Dataset Images Focus Key Features Source
BCN20000 19,424 8 diagnostic categories Hospital Clinic Barcelona dataset; demographically rich metadata arXiv (Paper)
MClass-D / MClass-ND 100 / 100 Melanoma vs. nevi Benchmarking sets used in human-vs-AI studies skinclass.de
SIIM-ISIC Melanoma Classification 33,126 Melanoma detection Kaggle competition dataset with patient metadata; one of the largest melanoma-specific datasets Kaggle

Specialized Dermatology Datasets

Dataset Images Focus Key Features Source
SkinCon 3,230 48 clinical concept annotations Concept-based annotations for explainable AI in dermatology skincon-dataset.github.io
Monkeypox Skin Lesion Dataset 2,000+ Monkeypox vs. similar conditions Created during 2022 outbreak; includes measles, chickenpox, cowpox comparisons GitHub
Wound Imaging 1,335 Chronic wound classification Diabetic foot ulcers, venous ulcers, pressure injuries GitHub
SCIN (Skin Condition Image Network) 10,000+ Crowd-sourced skin conditions Google Health initiative; diverse skin tones; self-reported conditions GitHub

Multimodal and Text-Image Datasets

The latest generation of dermatology datasets pair images with rich textual descriptions, enabling vision-language models and more sophisticated AI systems.

Dataset Size Modalities Key Features Source
SkinGPT-4 Training Data 52,929 image-text pairs Dermoscopic images + diagnostic text Used to train SkinGPT-4 vision-language model GitHub
DermExpert 50,000+ pairs Clinical images + expert descriptions Expert-written descriptions for training diagnostic chatbots GitHub

Addressing Bias: Skin Tone Diversity

One of the most important developments in dermatology AI has been the growing recognition that datasets must represent the full spectrum of human skin tones.
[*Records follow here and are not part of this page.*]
(** ** Blocks as numbers *)

Definition word_ok (x : Z) : Prop := 0 ≤ x < 2 ^ 64.
Definition block_ok (b : block) : Prop := word_ok (l b) ∧ word_ok (r b).
Definition num (b : block) : Z := be_value (to_memory b).

Lemma le_value_bytes n x : 0 ≤ x < 2 ^ (8 * Z.of_nat n) → le_value (le_bytes n x) = x.
Proof. intros Hx. unfold le_value, le_bytes. rewrite reverse_involutive. by apply be_value_bytes. Qed.

Lemma le_bytes_value bs : Forall octet bs → le_bytes (length bs) (le_value bs) = bs.
Proof.
  intros Hbs. unfold le_value, le_bytes.
  rewrite <- (length_reverse bs), be_bytes_value by (by apply Forall_reverse). apply reverse_involutive.
Qed.

Lemma le_value_range bs : Forall octet bs → 0 ≤ le_value bs < 2 ^ (8 * zlen bs).
Proof.
  intros Hbs. unfold le_value, zlen. rewrite <- (length_reverse bs). apply be_value_range.
  by apply Forall_reverse.
Qed.

Lemma le_bytes_length n x : length (le_bytes n x) = n.
Proof. unfold le_bytes. by rewrite length_reverse, be_bytes_length. Qed.

Lemma le_bytes_octets n x : Forall octet (le_bytes n x).
Proof. apply Forall_reverse, be_bytes_octets. Qed.

Lemma to_memory_octets b : block_octets (to_memory b).
Proof.
  unfold Ocb.to_memory. split; destruct little.
  - by rewrite length_app, !le_bytes_length.
  - by rewrite length_app, !be_bytes_length.
  - apply Forall_app; split; apply le_bytes_octets.
  - apply Forall_app; split; apply be_bytes_octets.
Qed.

Lemma split_octets u : block_octets u →
  length (take 8 u) = 8%nat ∧ length (drop 8 u) = 8%nat ∧ Forall octet (take 8 u) ∧ Forall octet (drop 8 u).
Proof.
  intros [Hl Ho]. rewrite length_take, length_drop, Hl. split_and!; [done|done|by apply Forall_take|by apply Forall_drop].
Qed.

Lemma to_of_memory u : block_octets u → to_memory (of_memory u) = u.
Proof.
  intros Hu. destruct (split_octets u Hu) as (H1 & H2 & H3 & H4).
  unfold Ocb.to_memory, Ocb.of_memory. destruct little; cbn [l r].
  - pose proof (le_bytes_value _ H3) as Ha. pose proof (le_bytes_value _ H4) as Hb.
    rewrite H1 in Ha. rewrite H2 in Hb. rewrite Ha, Hb. apply take_drop.
  - pose proof (be_bytes_value _ H3) as Ha. pose proof (be_bytes_value _ H4) as Hb.
    rewrite H1 in Ha. rewrite H2 in Hb. rewrite Ha, Hb. apply take_drop.
Qed.

Lemma of_memory_ok u : block_octets u → block_ok (of_memory u).
Proof.
  intros Hu. destruct (split_octets u Hu) as (H1 & H2 & H3 & H4).
  unfold Ocb.of_memory, block_ok, word_ok. destruct little; cbn [l r].
  - pose proof (le_value_range _ H3) as Ha. pose proof (le_value_range _ H4) as Hb.
    unfold zlen in *. by rewrite H1 in Ha; rewrite H2 in Hb.
  - pose proof (be_value_range _ H3) as Ha. pose proof (be_value_range _ H4) as Hb.
    unfold zlen in *. by rewrite H1 in Ha; rewrite H2 in Hb.
Qed.

Lemma of_to_memory b : block_ok b → of_memory (to_memory b) = b.
Proof.
  intros [Hl Hr]. unfold Ocb.of_memory, Ocb.to_memory. destruct b as [bl br]. cbn [l r] in *. destruct little.
  - rewrite take_app_length', drop_app_length' by (by rewrite le_bytes_length). by rewrite !le_value_bytes.
  - rewrite take_app_length', drop_app_length' by (by rewrite be_bytes_length). by rewrite !be_value_bytes.
Qed.

Lemma num_of_memory u : block_octets u → num (of_memory u) = be_value u.
Proof. intros Hu. unfold num. by rewrite to_of_memory. Qed.

Lemma num_range b : 0 ≤ num b < 2 ^ 128.
Proof.
  destruct (to_memory_octets b) as [Hl Ho]. pose proof (be_value_range _ Ho) as Hr.
  unfold zlen in Hr. by rewrite Hl in Hr.
Qed.

Lemma memory_num b : to_memory b = be_bytes 16 (num b).
Proof. destruct (to_memory_octets b) as [Hl Ho]. unfold num. rewrite <- (be_bytes_value _ Ho) at 1. by rewrite Hl. Qed.

Lemma num_inj a b : block_ok a → block_ok b → num a = num b → a = b.
Proof. intros Ha Hb Hn. rewrite <- (of_to_memory a), <- (of_to_memory b) by done. by rewrite !memory_num, Hn. Qed.

(** ** Exclusive or *)

Lemma zip_with_reverse {A} (f : A → A → A) (xs ys : list A) : length xs = length ys →
  reverse (zip_with f xs ys) = zip_with f (reverse xs) (reverse ys).
Proof.
  revert ys. induction xs as [|x xs IH]; intros [|y ys] Hlen; try done. injection Hlen as Hlen. cbn [zip_with].
  rewrite !reverse_cons, zip_with_app by (by rewrite !length_reverse). by rewrite IH.
Qed.

Lemma xor_ok a b : block_ok a → block_ok b → block_ok (xor_block a b).
Proof. intros [] []. split; apply (lxor_range _ _ 64); done || lia. Qed.

Lemma le_bytes_lxor n x y : le_bytes n (Z.lxor x y) = zip_with Z.lxor (le_bytes n x) (le_bytes n y).
Proof.
  unfold le_bytes. rewrite be_bytes_lxor. apply zip_with_reverse. by rewrite !be_bytes_length.
Qed.

Lemma memory_xor a b : to_memory (xor_block a b) = zip_with Z.lxor (to_memory a) (to_memory b).
Proof.
  unfold Ocb.to_memory, xor_block. cbn [l r]. destruct little.
  - by rewrite !le_bytes_lxor, zip_with_app by (by rewrite !le_bytes_length).
  - by rewrite !be_bytes_lxor, zip_with_app by (by rewrite !be_bytes_length).
Qed.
Early datasets like HAM10000 were overwhelmingly composed of images from light-skinned individuals, leading to models that underperformed on darker skin. The Fitzpatrick17k and DDI datasets were explicitly created to address this gap, and the ISIC Archive has been actively expanding its diversity.

Researchers building dermatology AI systems should evaluate performance across Fitzpatrick skin types I through VI and report disaggregated metrics. This is not just a technical concern — it is an ethical imperative that directly impacts clinical equity.

Model Repositories and Pretrained Weights

Several research groups have released pretrained models alongside their datasets, enabling rapid experimentation and transfer learning:

Getting Started with Dermatology AI

For newcomers, we recommend beginning with HAM10000 for classification tasks or the ISIC 2018 dataset for segmentation. Both are well-documented, moderately sized, and have established baselines. The Fitzpatrick17k dataset is essential for anyone building systems intended for clinical deployment, as it enables fairness evaluation across skin tones.

For production-grade melanoma screening systems, the SIIM-ISIC competition dataset provides the scale and metadata richness needed for robust model development. And for researchers exploring multimodal approaches, the SkinGPT-4 training data offers a starting point for vision-language model development in dermatology.

As the field continues to evolve, we expect to see more datasets incorporating 3D skin imaging, total body photography, and longitudinal monitoring data. The foundation for equitable, effective dermatology AI starts with the data — and these open resources are making that foundation stronger every year.